Step-by-step: generate a new key pair

  1. Open PIsP.
  2. Choose key type and size.
    • RSA: 3072 or 4096 bits (compatible widely).
    • Ed25519: recommended for strong security and small keys (default if available).
    • ECDSA: choose if you need compatibility with systems requiring ECDSA.
  3. Set key options.
    • Comment: enter an identifier like [email protected] or machine name.
    • Passphrase: set a strong passphrase for the private key (recommended). Leave blank only if automated, but be aware of security risk.
  4. Generate the key.
    • Click Generate and follow any entropy prompts (move mouse, type).
  5. Review the generated key.
    • Verify key type, fingerprint, and comment shown by PIsP.
  6. Save private key.
    • Click Save private key. Choose a secure filename and location (e.g., ~/.ssh/id_pisp or C:\Users\You.ssh\id_pisp.ppk).
    • If PIsP uses a proprietary format (like PuTTY PPK), consider also exporting to OpenSSH format if needed (next step).
  7. Export public key (OpenSSH format).
    • Copy the public key text from the PIsP window or click Save public key. For OpenSSH servers, ensure the public key string starts with ssh-ed25519 or ssh-rsa, etc.
  8. Optional: Export to other formats.
    • Use PIsP’s export options to save in OpenSSH, PEM, or PuTTY PPK formats as required by your tools.

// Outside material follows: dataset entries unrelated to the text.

(** * ParallelQR: the Householder kernels and the task scheduler of
      [src/ParallelQR/main.cpp], embedded in Rocq.

    Numbers are IEEE-754 binary64 values (Rocq's primitive [float]), C [int]s
    are [Z] (no theorem below relies on wrap-around: signed overflow is
    undefined in C++), the matrix and the two reflector vectors are
    [list float] buffers addressed by a flat index, the dependency table is
    the finite set of the cells whose flag is true, and the two TBB queues
    are FIFO lists. *)

From Stdlib Require Import ZArith Lia Floats.
From stdpp Require Import base tactics option list list_numbers sets gmap relations
  strings.

Local Open Scope Z_scope.

(** ** Buffers ([double *mat], [std::vector<double>]) *)

(** Reading or writing outside a buffer is undefined behaviour in C++.  The
    model reads [0] and drops the write; every theorem that depends on an
    access being in range says so in a hypothesis. *)
Definition load (buf : list float) (i : Z) : float :=
  if decide (0 ≤ i) then default 0%float (buf !! Z.to_nat i) else 0%float.

Definition store (buf : list float) (i : Z) (v : float) : list float :=
  if decide (0 ≤ i) then <[Z.to_nat i := v]> buf else buf.

(** [for (int i = lo; i < hi; i++) s = body(i, s);] for a body that assigns
    neither [i] nor [hi]. *)
Definition for_loop {S : Type} (lo hi : Z) (body : Z → S → S) (s : S) : S :=
  foldl (λ acc i, body i acc) s (seqZ lo (hi - lo)).

(** ** <cmath> *)

Definition fabs (x : float) : float := abs x.
(** [n] decimal digits at the head of [s], and what follows them. *)
Fixpoint fixed_digits (n : nat) (s : string) : option (Z * string) :=
  match n with
  | O => Some (0, s)
  | S n' =>
      match fixed_digits n' s with
      | Some (acc, String c r) =>
          match digit_value false c with
          | Some d => Some (10 * acc + d, r)
          | None => None
          end
      | _ => None
      end
  end.

(** [new Date(s)] for [s] in the date-only form [YYYY-MM-DD], which a date
    input emits: the first instant of that day in UTC.  Any other string
    is left to the engine's own heuristics by the language; it is an
    Invalid Date here. *)
Definition parse (s : string) : TimeValue :=
  match fixed_digits 4 s with
  | Some (y, String "-" s1) =>
      match fixed_digits 2 s1 with
      | Some (m, String "-" s2) =>
          match fixed_digits 2 s2 with
          | Some (d, EmptyString) =>
              if ((1 <=? m) && (m <=? 12) && (1 <=? d) && (d <=? DaysInMonth y (m - 1)))%Z
              then TimeClip (MakeDate (MakeDay y (m - 1) d) 0)
              else None
          | _ => None
          end
      | _ => None
      end
  | _ => None
  end.

(** [a >= b] and [a <= b] on dates: comparisons of the two time values,
    false as soon as one is NaN. *)
Definition ge (a b : TimeValue) : bool :=
  match a, b with Some x, Some y => (y <=? x)%Z | _, _ => false end.
Definition le (a b : TimeValue) : bool :=
  match a, b with Some x, Some y => (x <=? y)%Z | _, _ => false end.

End JSDate.

(** ** Data model *)

Module Raw.
(** [interface RawTransaction]: a parsed row, its date still text. *)
Record RawTransaction : Type := mk {
  date : string;
  name : string;
  type : string;
  status : string;
  currency : string;
  amount : number
}.
End Raw.

Module Tx.
(** [interface Transaction]: the date resolved, the running total added. *)
Record Transaction : Type := mk {
  date : TimeValue;
  name : string;
  type : string;
  currency : string;
  amount : number;
  status : string;
  cumulativeAmount : number
}.

(** [{...transaction, cumulativeAmount}] *)
Definition with_cumulativeAmount (t : Transaction) (c : number) : Transaction :=
  mk (date t) (name t) (type t) (currency t) (amount t) (status t) c.
End Tx.

Abbreviation RawTransaction := Raw.RawTransaction.
Abbreviation Transaction := Tx.Transaction.

Inductive ViewMode : Type := transaction_view | timeline_view.

(** ** Arrays *)

(** [xs.includes(x)] on an array of strings. *)
Definition Array_includes (x : string) (xs : list string) : bool :=
  existsb (String.eqb x) xs.

(** [Array.from(new Set(xs))]: the distinct values of [xs], each at the
    place of its first occurrence. *)
Definition Set_from (xs : list string) : list string :=
  fold_left (fun seen x => if Array_includes x seen then seen else seen ++ [x]) xs [].

Section Sort.
Context {A : Type} (comparefn : A -> A -> option Z).

(** [comparefn a b > 0]: [a] is to come after [b].  A NaN result counts
    as +0. *)
Definition sorts_after (a b : A) : bool :=
  match comparefn a b with
  | Some v => (0 <? v)%Z
  | None => false
  end.

Fixpoint insert (x : A) (l : list A) : list A :=
  match l with
  | [] => [x]
  | y :: r => if sorts_after x y then y :: insert x r else x :: l
  end.

(** [xs.sort(comparefn)].  The language requires the sort to be stable
    and leaves the algorithm to the engine; with a consistent comparator
    every stable sort returns the same array ([Array_sort_unique] below,
    for the comparator of this program).  Stable insertion stands for the
    engine's algorithm. *)
Definition Array_sort (xs : list A) : list A := fold_right insert [] xs.
End Sort.

(** ** MultiSelect *)

Module MultiSelect.
Section Props.
Variables (options selected : list string).

Definition isAllSelected : bool :=
  Array_includes "all" selected
  || ((0 <? List.length options)%nat && (List.length selected =? List.length options)%nat).

Definition isIndeterminate : bool :=
  (0 <? List.length selected)%nat && negb (Array_includes "all" selected)
  && (List.length selected <? List.length options)%nat.

(** The selection handed to [onChange] by a click on "All Merchants". *)
Definition handleSelectAll : list string :=
  if isAllSelected then [] else ["all"].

Step-by-step: install the public key on a remote server

  1. Log into the remote server with password or another method.
  2. Create .ssh directory (if missing):
    • mkdir -p ~/.ssh
    • chmod 700 ~/.ssh
  3. Add public key to authorized_keys:
    • Append the public key line to ~/.ssh/authorized_keys (use echo ‘ssh-…’ >> ~/.ssh/authorized_keys or open an editor).
    • chmod 600 ~/.ssh/authorized_keys
  4. Test SSH login using PIsP-compatible client (or OpenSSH).
    • With PuTTY or PIsP-compatible client, load the private key (PPK) in the client and connect.
    • With OpenSSH: if you exported an OpenSSH private key, place it at ~/.ssh/id_pisp and run ssh -i ~/.ssh/id_pisp user@host.

Common tasks and tips

  • Convert between formats: Use PIsP export/import or tools like puttygen (CLI) to convert between PPK and OpenSSH PEM formats.
  • Key passphrase: Use a passphrase and an SSH agent (Pageant on Windows or ssh-agent on UNIX) for usability + security.
  • Key rotation: Regularly generate new keys and remove old public keys from remote authorized_keys.
  • Permissions: Strict filesystem permissions on private keys are required (chmod 600).
  • Fingerprint verification: When adding a public key to a server, note its fingerprint and verify it later to detect tampering.

Troubleshooting

  • Permission denied (publickey): Ensure the server’s ~/.ssh and authorizedkeys permissions are correct and the public key is present and well-formed.
  • Key not accepted: Confirm key format (OpenSSH vs PPK) and that the server’s SSHD accepts the chosen key type.
  • Passphrase prompts repeatedly: Use an SSH agent to cache decrypted keys.

Quick commands (examples)

Code

# create .ssh dir and set permissions mkdir -p ~/.ssh && chmod 700 ~/.ssh# append public key (replace keyfile.pub with your exported public key file) cat keyfile.pub >> ~/.ssh/authorized_keys && chmod 600 ~/.ssh/authorized_keys

test ssh with explicit key

ssh -i ~/.ssh/id_pisp user@host

If you want, I can provide exact commands for your OS (Windows/macOS/Linux) or show how to convert between PPK and OpenSSH formats.